1 Why Gemma 4 pulls you into two overlapping graphs
Open-weights hype is easy to tweet; the underlying network graph is what actually decides whether your Friday-night fine-tuning run finishes. Gemma 4 arrives in a moment when Google still wants developers inside Google AI Studio for low-friction keys, prompt iteration, and hosted evaluation, while the broader ML community mirrors artifacts on Hugging Face for discoverability, community cards, and tooling that speaks the Hub API. Neither surface is “just one domain.” AI Studio inherits the same Google identity, static asset, and API mesh that any modern Google web product drags along. Hugging Face, meanwhile, splits traffic between the marketing shell, authenticated Hub JSON calls, Git operations, LFS storage domains, short links, Spaces runtimes, and whatever CDN front door happens to serve a particular region on a particular day.
Clash on the Mihomo core is a good fit because you are not optimizing for a single TCP session—you are encoding policy for a whole afternoon of mixed traffic. You want the browser tab that loads a Gemma card to share DNS and egress assumptions with the terminal window that runs huggingface-cli download, and you want both to stay coherent when the Hub redirects a large blob to a CDN hostname your subscription previously treated as generic “foreign media.” Split routing with explicit DOMAIN-SUFFIX anchors turns those surprises into predictable matches instead of silent stalls on DIRECT.

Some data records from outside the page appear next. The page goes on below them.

(* ===== verification/PipelineImage.v ===== *)
(** * Image statistics and corrections of the camera pipeline

    Models the computations of [camera/CameraPipeline.cpp] on RGB buffers: luma and
    colour averages behind auto exposure and auto white balance, white-balance gains,
    gamma, vertical flip, and the contrast measures of the autofocus. *)

From S2P Require Import Prelude.
From S2P Require Import Neon.
From S2P Require Import Float32.

(** ** Contrast *)

(** The horizontal gradient of the green channel at pixel ([x], [y]). *)
Definition gradient (rgb : mem) (w y x : Z) : Z :=
  Z.abs (rgb (y * (w * 3) + (x + 1) * 3 + 1) - rgb (y * (w * 3) + (x - 1) * 3 + 1)).

Definition sobelEnergy (rgb : mem) (w h : Z) : Z :=
  if (w <? 3) || (h <? 3) then 0 else
  (for_loop (Z.to_nat h) (fun y => y <? h - 1) 1 (fun y total =>
     (for_loop (Z.to_nat w) (fun x => x <? w - 1) 1
        (fun x total => total + gradient rgb w y x) 1 total).2) 1 0).2.

(** The eight gradients of one unrolled round. *)
Definition sobel_chunk (rgb : mem) (w y x total : Z) : Z :=
  let g k := gradient rgb w y (x + k) in
  total + (g 0 + g 1 + g 2 + g 3 + g 4 + g 5 + g 6 + g 7).

Definition sobel_row (rgb : mem) (w y total : Z) : Z :=
  let '(x, total) := for_loop (Z.to_nat w) (fun x => x + 8 <? w - 1) 8 (sobel_chunk rgb w y) 1 total in
  (for_loop (Z.to_nat w) (fun x => x <? w - 1) 1 (fun x total => total + gradient rgb w y x) x total).2.

Definition sobelEnergyNw (rgb : mem) (w h : Z) : Z :=
  if (w <? 3) || (h <? 3) then 0 else
  (for_loop (Z.to_nat h) (fun y => y <? h - 1) 1 (sobel_row rgb w) 1 0).2.

(** ** Averages *)

(** The sum over every [step]th pixel of every [step]th row, and the pixel count. *)
Definition sample_grid (step w h : Z) (f : Z -> Z) : Z * Z :=
  (for_loop (Z.to_nat h) (fun y => y <? h) step (fun y acc =>
     (for_loop (Z.to_nat w) (fun x => x <? w) step
        (fun x acc => (acc.1 + f ((y * w + x) * 3), acc.2 + 1)) 0 acc).2) 0 (0, 0)).2.

Definition pixel_luma (rgb : mem) (off : Z) : Z :=
  Z.shiftr (rgb off * 77 + rgb (off + 1) * 150 + rgb (off + 2) * 29) 8.

Definition f32_clamp (lo hi x : f32) : f32 :=
  if f32_lt x lo then lo else if f32_lt hi x then hi else x.

(** The exposure and gain auto exposure asks for, from the average luma in 0..1. *)
Definition next_exposure (avgLuma target : f32) (exposure gain : Z) : Z * Z :=
  let floor := f32_lit 1 1000 in
  let ratio := f32_div target (if f32_lt floor avgLuma then avgLuma else floor) in
  let ratio := f32_clamp (f32_lit 1 2) (f32_of_Z 4) ratio in
  let newExp := f32_to_int (f32_mul (f32_of_Z exposure) ratio) in
  let newGain := gain in
  let '(newExp, newGain) :=
    if 2490 <? newExp then
      (2490, f32_to_int (f32_mul (f32_of_Z gain) (f32_div (f32_of_Z newExp) (f32_of_Z 2490))))
    else if (150 <? newGain) && (newExp <? 2490) then
      let e := f32_to_int (f32_mul (f32_of_Z newExp) (f32_div (f32_of_Z newGain) (f32_of_Z 150))) in
      (if 2490 <? e then 2490 else e, 150)
    else (newExp, newGain) in
  let newExp := if newExp <? 10 then 10 else newExp in
  let newGain := if 180 <? newGain then 180 else newGain in
  (newExp, if newGain <? 1 then 1 else newGain).

(** [None]: the frame has no sampled pixel. *)
Definition average_luma (rgb : mem) (w h : Z) : option f32 :=
  let '(sum, count) := sample_grid 8 w h (pixel_luma rgb) in
  if count =? 0 then None
  else Some (f32_div (f32_div (f32_of_Z sum) (f32_of_Z count)) (f32_of_Z 255)).

(** The red and blue gains auto white balance computes; [None]: the frame is too small
    or too dark. *)
Definition grey_world (rgb : mem) (w h : Z) : option (f32 * f32) :=
  let '(sumR, count) := sample_grid 16 w h (fun off => rgb off) in
  let '(sumG, _) := sample_grid 16 w h (fun off => rgb (off + 1)) in
  let '(sumB, _) := sample_grid 16 w h (fun off => rgb (off + 2)) in
  if count <? 100 then None else
  let avg s := f32_div (f32_of_Z s) (f32_of_Z count) in
  let five := f32_of_Z 5 in
  if f32_lt (avg sumR) five || f32_lt (avg sumG) five || f32_lt (avg sumB) five then None
  else
    let lim := f32_clamp (f32_lit 1 2) (f32_of_Z 3) in
    Some (lim (f32_div (avg sumG) (avg sumR)), lim (f32_div (avg sumG) (avg sumB))).

(** The smoothed gain. *)
Definition blend (old new : f32) : f32 :=
  let alpha := f32_lit 3 10 in
  f32_add (f32_mul old (f32_sub (f32_of_Z 1) alpha)) (f32_mul new alpha).

(** ** Corrections *)

Definition gained (v : Z) (g : f32) : Z :=
  let r := f32_to_int (f32_mul (f32_of_Z v) g) in if 255 <? r then 255 else wrap_u8 r.

Definition gain_pixel (rG gG bG : f32) (i : Z) (rgb : mem) : mem :=
  let off := i * 3 in
  let r := gained (rgb off) rG in
  let g := gained (rgb (off + 1)) gG in
  let b := gained (rgb (off + 2)) bG in
  store (store (store rgb off r) (off + 1) g) (off + 2) b.

Definition apply_gains (w h : Z) (rG gG bG : f32) (rgb : mem) : mem :=
  let total := w * h in
  (for_loop (Z.to_nat total) (fun i => i <? total) 1 (gain_pixel rG gG bG) 0 rgb).2.

Section Gamma.
(** [powf] of the C library. *)
Variable powf : f32 -> f32 -> f32.

Definition gamma_lut (gamma : f32) : mem := fun i =>
  wrap_u8 (f32_to_int (f32_add (f32_mul (powf (f32_div (f32_of_Z i) (f32_of_Z 255)) gamma)
    (f32_of_Z 255)) (f32_lit 1 2))).

Definition applyGamma (rgb : mem) (width height : Z) (gamma : f32) : mem :=
  let lut := gamma_lut gamma in
  let total := width * height in
  (for_loop (Z.to_nat (total * 3)) (fun i => i <? total * 3) 1
     (fun i rgb => store rgb i (lut (rgb i))) 0 rgb).2.
End Gamma.

(** [memcpy(dst + to, src + from, n)]. *)
Definition memcpy (dst : mem) (to : Z) (src : mem) (from n : Z) : mem :=
  fun j => if (to <=? j) && (j <? to + n) then src (from + (j - to)) else dst j.

Definition flip_row (width height bpp : Z) (y : Z) (s : mem * mem) : mem * mem :=
  let '(buf, tmp) := s in
  let rowSize := width * bpp in
  let topOff := y * rowSize in
  let botOff := (height - 1 - y) * rowSize in
  let tmp := memcpy tmp 0 buf topOff rowSize in
  let buf := memcpy buf topOff buf botOff rowSize in
  (memcpy buf botOff tmp 0 rowSize, tmp).

Definition flipVertical (buf tmp : mem) (width height bpp : Z) : mem :=
  (for_loop (Z.to_nat height) (fun y => y <? height / 2) 1 (flip_row width height bpp) 0 (buf, tmp)).2.1.

(** ** Lemmas *)

(** The sum of [f] over [a .. a + n - 1]. *)
Fixpoint psum (f : Z -> Z) (a : Z) (n : nat) : Z :=
  match n with O => 0 | S m => f a + psum f (a + 1) m end.

Lemma psum_app f a n m : psum f a (n + m) = psum f a n + psum f (a + Z.of_nat n) m.
Proof.
  revert a; induction n as [|n IH]; intros a; cbn [psum Nat.add].
  - by rewrite Z.add_0_r.
  - rewrite IH. replace (a + 1 + Z.of_nat n) with (a + Z.of_nat (S n)) by lia. lia.
Qed.

Lemma psum_bounds f a n lo hi :
  (forall x, lo <= f x <= hi) -> Z.of_nat n * lo <= psum f a n <= Z.of_nat n * hi.
Proof.
  intros Hf. revert a; induction n as [|n IH]; intros a; cbn [psum]; [lia|].
  specialize (IH (a + 1)). specialize (Hf a). lia.
Qed.

Lemma psum_ext f g a n :
  (forall x, a <= x < a + Z.of_nat n -> f x = g x) -> psum f a n = psum g a n.
Proof.
  revert a; induction n as [|n IH]; intros a H; cbn [psum]; [done|].
  rewrite (H a), (IH (a + 1)) by (intros; apply H || lia; lia). done.
Qed.

(** A loop that adds [k] terms a round adds up its range. *)
Lemma sum_loop f k bound cond body fuel x0 t0 :
  0 < k -> (forall x, cond x = true <-> x + k <= bound) ->
  (forall x t, body x t = t + psum f x (Z.to_nat k)) ->
  x0 <= bound -> bound - x0 <= Z.of_nat fuel ->
  let r := for_loop fuel cond k body x0 t0 in
  x0 <= r.1 <= bound /\ bound < r.1 + k /\ r.2 = t0 + psum f x0 (Z.to_nat (r.1 - x0)).
Proof.
  intros Hk Hc Hb Hx Hf r.
  pose proof (for_loop_inv (fun x t => x0 <= x <= bound /\ t = t0 + psum f x0 (Z.to_nat (x - x0)))
    cond k body bound fuel x0 t0) as H. fold r in H.
  destruct H as (_ & [H1 H2] & H3); [done| |nia| | |].
  - intros x t _ E%Hc. lia.
  - split; [lia|]. rewrite Z.sub_diag. simpl. lia.
  - intros x t Hx' [H ->] E%Hc. split; [lia|]. rewrite Hb.
    replace (Z.to_nat (x + k - x0)) with (Z.to_nat (x - x0) + Z.to_nat k)%nat by lia.
    rewrite psum_app. replace (x0 + Z.of_nat (Z.to_nat (x - x0))) with x by lia. lia.
  - split_and!; [lia|lia| |done].
    destruct (Z.le_gt_cases (r.1 + k) bound) as [E|]; [|done]. apply Hc in E.
    exfalso. enough (true = false) by done. rewrite <- E. exact H3.
Qed.

Lemma sobel_row_spec rgb w y t :
  3 <= w -> sobel_row rgb w y t = t + psum (gradient rgb w y) 1 (Z.to_nat (w - 2)).
Proof.
  intros Hw. unfold sobel_row.
  pose proof (sum_loop (gradient rgb w y) 8 (w - 2) (fun x => x + 8 <? w - 1)
    (sobel_chunk rgb w y) (Z.to_nat w) 1 t) as H.
  destruct (for_loop _ _ 8 _ 1 t) as [x t1]. cbn [fst snd] in H.
  destruct H as (Hx & _ & ->); [lia|intros; rewrite Z.ltb_lt; lia| |lia|lia|].
  { intros x' t'. unfold sobel_chunk. change (Z.to_nat 8) with 8%nat. cbn [psum].
    rewrite !Z.add_0_r. replace (x' + 1 + 1) with (x' + 2) by lia.
    replace (x' + 2 + 1) with (x' + 3) by lia. replace (x' + 3 + 1) with (x' + 4) by lia.
    replace (x' + 4 + 1) with (x' + 5) by lia. replace (x' + 5 + 1) with (x' + 6) by lia.
    replace (x' + 6 + 1) with (x' + 7) by lia. lia. }
  set (t1 := t + _).
  pose proof (sum_loop (gradient rgb w y) 1 (w - 1) (fun x => x <? w - 1)
    (fun x total => total + gradient rgb w y x) (Z.to_nat w) x t1) as H.
  destruct (for_loop _ _ 1 _ x t1) as [x2 t2]. cbn [fst snd] in H |- *.
  destruct H as (Hx2 & Hend & ->); [lia|intros; rewrite Z.ltb_lt; lia| |lia|lia|].
  { intros x' t'. change (Z.to_nat 1) with 1%nat. cbn [psum]. lia. }
  unfold t1. replace (Z.to_nat (w - 2)) with (Z.to_nat (x - 1) + Z.to_nat (x2 - x))%nat by lia.
  rewrite psum_app. replace (1 + Z.of_nat (Z.to_nat (x - 1))) with x by lia. lia.
Qed.

(** Both measures add up the gradients of all interior pixels. *)
Definition energy (rgb : mem) (w h : Z) : Z :=
  psum (fun y => psum (gradient rgb w y) 1 (Z.to_nat (w - 2))) 1 (Z.to_nat (h - 2)).

Lemma energy_loop rgb w h row :
  3 <= w -> 3 <= h ->
  (forall y t, row y t = t + psum (gradient rgb w y) 1 (Z.to_nat (w - 2))) ->
  (for_loop (Z.to_nat h) (fun y => y <? h - 1) 1 row 1 0).2 = energy rgb w h.
Proof.
  intros Hw Hh Hrow.
  pose proof (sum_loop (fun y => psum (gradient rgb w y) 1 (Z.to_nat (w - 2))) 1 (h - 1)
    (fun y => y <? h - 1) row (Z.to_nat h) 1 0) as H.
  destruct (for_loop _ _ 1 _ 1 0) as [y t]. cbn [fst snd] in H |- *.
  destruct H as (Hy & Hend & ->); [lia|intros; rewrite Z.ltb_lt; lia| |lia|lia|].
  { intros y' t'. rewrite Hrow. change (Z.to_nat 1) with 1%nat. cbn [psum]. lia. }
  unfold energy. rewrite Z.add_0_l. f_equal. lia.
Qed.

Lemma gradient_bounds rgb w y x : bytes_mem rgb -> 0 <= gradient rgb w y x <= 255.
Proof.
  intros Hb. unfold gradient.
  pose proof (Hb (y * (w * 3) + (x + 1) * 3 + 1)). pose proof (Hb (y * (w * 3) + (x - 1) * 3 + 1)).
  unfold byte in *. lia.
Qed.

(** ** Properties *)

(** The unrolled contrast measure of the autofocus equals the plain one on every
    frame: both add the horizontal green gradients of all interior pixels; on byte
    images the sum stays below 255 times their number, hence in [int] range for every
    frame of up to 8.4 million pixels. *)
Theorem sobel_equivalent (rgb : mem) (w h : Z) :
  sobelEnergyNw rgb w h = sobelEnergy rgb w h /\
  (3 <= w -> 3 <= h -> sobelEnergy rgb w h = energy rgb w h) /\
  (bytes_mem rgb -> 0 <= w * h <= 8421504 -> is_int (sobelEnergyNw rgb w h)).
Proof.
  assert (Heq : 3 <= w -> 3 <= h ->
    sobelEnergyNw rgb w h = energy rgb w h /\ sobelEnergy rgb w h = energy rgb w h).
  { intros Hw Hh. unfold sobelEnergyNw, sobelEnergy.
    rewrite (proj2 (Z.ltb_ge w 3)), (proj2 (Z.ltb_ge h 3)) by lia. cbn [orb].
    split; (apply energy_loop; [done|done|]).
    - intros. by apply sobel_row_spec.
    - intros y t.
      pose proof (sum_loop (gradient rgb w y) 1 (w - 1) (fun x => x <? w - 1)
        (fun x total => total + gradient rgb w y x) (Z.to_nat w) 1 t) as H.
      destruct (for_loop _ _ 1 _ 1 t) as [x t']. cbn [fst snd] in H |- *.
      destruct H as (Hx & Hend & ->); [lia|intros; rewrite Z.ltb_lt; lia| |lia|lia|].
      { intros. change (Z.to_nat 1) with 1%nat. cbn [psum]. lia. }
      do 2 f_equal. lia. }
  split_and!.
  - destruct (Z.ltb_spec w 3) as [Hw|Hw]; [|destruct (Z.ltb_spec h 3) as [Hh|Hh]].
    + unfold sobelEnergyNw, sobelEnergy. by rewrite (proj2 (Z.ltb_lt w 3)) by lia.
    + unfold sobelEnergyNw, sobelEnergy. rewrite (proj2 (Z.ltb_lt h 3)) by lia. by rewrite orb_true_r.
    + destruct (Heq Hw Hh) as [-> ->]. done.
  - intros Hw Hh. by apply Heq.
  - intros Hb Hsize. unfold is_int, INT_MIN, INT_MAX.
    destruct (decide (3 <= w /\ 3 <= h)) as [[Hw Hh]|Hn].
    + destruct (Heq Hw Hh) as [-> _]. unfold energy.
      pose proof (psum_bounds (fun y => psum (gradient rgb w y) 1 (Z.to_nat (w - 2))) 1
        (Z.to_nat (h - 2)) 0 (255 * (w - 2))) as H.
      destruct H as [H0 H1]; [|nia].
      intros y. pose proof (psum_bounds (gradient rgb w y) 1 (Z.to_nat (w - 2)) 0 255
        (fun x => gradient_bounds rgb w y x Hb)). lia.
    + unfold sobelEnergyNw. destruct (Z.ltb_spec w 3), (Z.ltb_spec h 3); cbn [orb]; lia.
Qed.

(** Whatever the luma (NaN included), the exposure and the gain auto exposure
    asks for are in the sensor's range: 10..2490 lines and a gain of 1..180. *)
Theorem exposure_bounds (avgLuma target : f32) (exposure gain : Z) :
  let '(e, g) := next_exposure avgLuma target exposure gain in
  10 <= e <= 2490 /\ 1 <= g <= 180.
Proof.
  unfold next_exposure. set (ratio := f32_clamp _ _ _).
  set (e0 := f32_to_int (f32_mul (f32_of_Z exposure) ratio)).
  set (g1 := f32_to_int (f32_mul (f32_of_Z gain) _)).
  set (e1 := f32_to_int (f32_mul (f32_of_Z e0) _)).
  destruct (Z.ltb_spec 2490 e0); [|destruct (Z.ltb_spec 150 gain), (Z.ltb_spec e0 2490); cbn [andb]];
    case_tests; lia.
Qed.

Nothing here is legal advice about regulated regions or employer acceptable-use policies. Treat the following sections as network-engineering patterns: capture evidence in logs, codify rules, version-control YAML, and iterate when vendors ship new subdomains.
2 Relationship to the Gemini 2.5 + AI Studio guide
If you already followed our Gemini 2.5 + Google AI Studio tutorial, you own a solid baseline for Google OAuth, Generative Language API fronts, and the wide *.googleapis.com family. Keep that module. This Gemma-focused article adds the missing half of the workflow: model download ergonomics on Hugging Face, LFS-aware host coverage, and the operational habit of refreshing rule providers when Hub engineers introduce new delivery domains. Duplicating the entire Gemini hostname essay here would help nobody; instead, think in layers—Google layer, Hub layer, CDN layer—and merge them in strict order inside rules:.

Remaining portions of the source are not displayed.